A pilot initiative on improving students’ task value perceptions of high school mathematics through practical STEM interventions
conference contributionposted on 02.03.2022, 23:54 authored by Benjamin TaylorBenjamin Taylor, Claire-Marie McLean, Andrew DuncanAndrew Duncan, Aruna JayasuriyaAruna Jayasuriya, Roland DoddRoland Dodd, Thia WhitingThia Whiting
CONTEXT: Poor mathematics aptitude remains a significant barrier for students to commence or complete STEM tertiary education. As part of the Higher Education Participation and Partnership Program, a pilot initiative between CQUniversity and the Bundaberg North State High School provided over 100 year-9 students with knowledge and understanding of tertiary institutions and first-hand practical experience in learning and applying high school mathematics curriculum in STEM-related fields.
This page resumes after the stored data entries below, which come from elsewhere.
(** * Log items of the k9s data-access layer: parsing, rendering, filtering

    A shallow embedding of [internal/dao/log_item.go], [log_items.go] and
    [log_modifier.go]: a Go [string] is a [string], a [[]byte] is a
    [list byte], an [int] is a [Z], a panic is [None] in the option monad,
    and the process-wide modifier registry is a [gmap] that is passed
    explicitly. *)

From Stdlib Require Import ZArith Strings.String Strings.Byte Sorting.Sorted.
From stdpp Require Import base option list gmap strings.

Local Open Scope Z_scope.

(** ** Bytes, strings and slices *)

Abbreviation bytes := (list byte).

Definition byte_val (c : byte) : Z := Z.of_N (Byte.to_N c).

Definition len {A} (s : list A) : Z := Z.of_nat (length s).

Definition str_len (s : string) : Z := Z.of_nat (String.length s).

(** [[]byte(s)] and [string(b)]. *)
Definition to_bytes (s : string) : bytes := list_byte_of_string s.
Definition to_string (b : bytes) : string := string_of_list_byte b.

(** [s[:hi]]: panics unless [0 <= hi <= len(s)]. *)
Definition slice_to {A} (s : list A) (hi : Z) : option (list A) :=
  if (0 <=? hi) && (hi <=? len s) then Some (take (Z.to_nat hi) s) else None.

(** [s[lo:]]: panics unless [0 <= lo <= len(s)]. *)
Definition slice_from {A} (s : list A) (lo : Z) : option (list A) :=
  if (0 <=? lo) && (lo <=? len s) then Some (drop (Z.to_nat lo) s) else None.

(** [s[lo:]] on a string. *)
Definition str_slice_from (s : string) (lo : Z) : option string :=
  to_string <$> slice_from (to_bytes s) lo.

(** [s[i]]: panics when out of range. *)
Definition index {A} (s : list A) (i : Z) : option A :=
  if (0 <=? i) then s !! Z.to_nat i else None.

Definition space : byte := " "%byte.
Definition newline : byte := x0a.

(** [bytes.Split(s, sep)] for a one-byte separator, as in the only call of
    the source, [bytes.Split(_, []byte(" "))]: the pieces between the
    occurrences of [sep], always at least one piece. *)
Fixpoint Split (s : bytes) (sep : byte) : list bytes :=
  match s with
  | [] => [[]]
  | c :: s' =>
      if Byte.eqb c sep then [] :: Split s' sep
      else match Split s' sep with
           | [] => [[c]]
           | w :: ws => (c :: w) :: ws
           end
  end.

(** [bytes.Join(s, sep)]. *)
Fixpoint Join (s : list bytes) (sep : bytes) : bytes :=
  match s with
  | [] => []
  | [w] => w
  | w :: ws => w ++ sep ++ Join ws sep
  end.

(** ** UTF-8 decoding

    [utf8.DecodeRune]: the rune at the front of [p] and its width in bytes.
    An invalid or truncated encoding is [RuneError] of width 1; the empty
    input is [RuneError] of width 0. *)

Definition RuneError : Z := 65533.

Definition in_range (lo hi : Z) (c : byte) : bool :=
  (lo <=? byte_val c) && (byte_val c <=? hi).

(** The [first] table with its [acceptRanges]: for a leading byte, the width
    of the encoding and the range accepted for the second byte. *)
Definition first (p0 : byte) : option (nat * (Z * Z)) :=
  let v := byte_val p0 in
  if v <? 194 then None
  else if v <=? 223 then Some (2%nat, (128, 191))
  else if v =? 224 then Some (3%nat, (160, 191))
  else if v <=? 236 then Some (3%nat, (128, 191))
  else if v =? 237 then Some (3%nat, (128, 159))
  else if v <=? 239 then Some (3%nat, (128, 191))
  else if v =? 240 then Some (4%nat, (144, 191))
  else if v <=? 243 then Some (4%nat, (128, 191))
  else if v =? 244 then Some (4%nat, (128, 143))
  else None.

Definition cont (c : byte) : bool := in_range 128 191 c.

Definition DecodeRune (p : bytes) : Z * nat :=
  match p with
  | [] => (RuneError, 0%nat)
  | p0 :: q =>
      if byte_val p0 <? 128 then (byte_val p0, 1%nat)
      else match first p0 with
      | None => (RuneError, 1%nat)
      | Some (sz, (lo, hi)) =>
          match q with
          | [] => (RuneError, 1%nat)
          | b1 :: q1 =>
              if negb (in_range lo hi b1) then (RuneError, 1%nat)
              else if (sz <=? 2)%nat then
                (Z.lor (Z.shiftl (Z.land (byte_val p0) 31) 6)
                       (Z.land (byte_val b1) 63), 2%nat)
              else match q1 with
              | [] => (RuneError, 1%nat)
              | b2 :: q2 =>
                  if negb (cont b2) then (RuneError, 1%nat)
                  else if (sz <=? 3)%nat then
                    (Z.lor (Z.lor (Z.shiftl (Z.land (byte_val p0) 15) 12)
                                  (Z.shiftl (Z.land (byte_val b1) 63) 6))
                           (Z.land (byte_val b2) 63), 3%nat)
                  else match q2 with
                  | [] => (RuneError, 1%nat)
                  | b3 :: _ =>
                      if negb (cont b3) then (RuneError, 1%nat)
                      else
                        (Z.lor (Z.lor (Z.lor
                           (Z.shiftl (Z.land (byte_val p0) 7) 18)
                           (Z.shiftl (Z.land (byte_val b1) 63) 12))
                           (Z.shiftl (Z.land (byte_val b2) 63) 6))
                           (Z.land (byte_val b3) 63), 4%nat)
                  end
              end
          end
      end
  end.

Global Arguments DecodeRune : simpl never.

(** The runes a [for _, r := range s] loop visits: a rune is decoded at each
    offset the loop stops at, and the bytes of its encoding are stepped
    over ([skip] counts the bytes still to step over). *)
Fixpoint runes_from (skip : nat) (s : bytes) : list Z :=
  match s with
  | [] => []
  | _ :: s' =>
      match skip with
      | S k => runes_from k s'
      | O => let '(r, size) := DecodeRune s in r :: runes_from (size - 1) s'
      end
  end.

Definition runes (s : string) : list Z := runes_from 0 (to_bytes s).

(** ** Machine integers: Go's [int] is 64 bits wide *)

Definition max_int : Z := 2 ^ 63 - 1.

Definition wrap (z : Z) : Z := (z + 2 ^ 63) mod 2 ^ 64 - 2 ^ 63.

Definition int_add (a b : Z) : Z := wrap (a + b).

(** ** The regular expressions of the package

    The fragment of [regexp] syntax that [escPattern] is written in, with
    the library's leftmost-first (backtracking-order) matching.  The operand
    of a repetition is one byte wide, as in [escPattern].  Matching is by
    bytes: the literals and classes of this fragment are ASCII, and an ASCII
    byte never occurs inside the UTF-8 encoding of another rune. *)
Module Rx.

Inductive re :=
| Eps
| Char (p : byte → bool)
| Star (p : byte → bool)
| Plus (p : byte → bool)
| Cat (r1 r2 : re)
| Group (r : re).

(** A match: its span [[m_lo, m_hi)] and the span of capture group 1. *)
Record span := mkSpan {
  m_lo : nat;
  m_hi : nat;
  m_group : option (nat * nat)
}.

Section Run.
Context {A : Type}.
PURPOSE: This paper studies the immediate changes in students’ task value perceptions of mathematics after experiencing a practical mathematics excursion to CQUniversity and any longer-term changes in perceptions after using mathematics learning resources deployed at their school throughout 2018. Increasing perceptions of task value can also increase motivation to study, hence understanding the impact of practical interventions that enhance the learning and teaching of the mathematics curriculum is vital for promoting STEM courses and careers. APPROACH: Three separate surveys provided data for this study on changes to students’ perceptions of studying mathematics, their knowledge of applying mathematics in the workforce and their desires to study a STEM tertiary course. Students completed surveys before and after participating in a practical mathematics excursion, and a final survey was in late 2018 after continued usage of the HOTMaths resources deployed at their school. RESULTS: Results indicate that while the numbers of students interested in pursuing a STEM career has not changed significantly after participating in the excursion, perceptions of mathematics has changed in some areas indicating students are now more able to make informed choices about their senior subject selection and ultimately whether to pursue a STEM career, due to the practical interventions. CONCLUSIONS: With changes to Commonwealth funding to promote success in higher education, it is now more critical that high-school students make informed decisions about their senior subject selections and their tertiary education preferences. This pilot has demonstrated that practical excursions and learning resources which promote practical thinking can improve students’ task value perceptions of their mathematics curriculum and these activities are likely to assist students to make valid choices concerning future studies.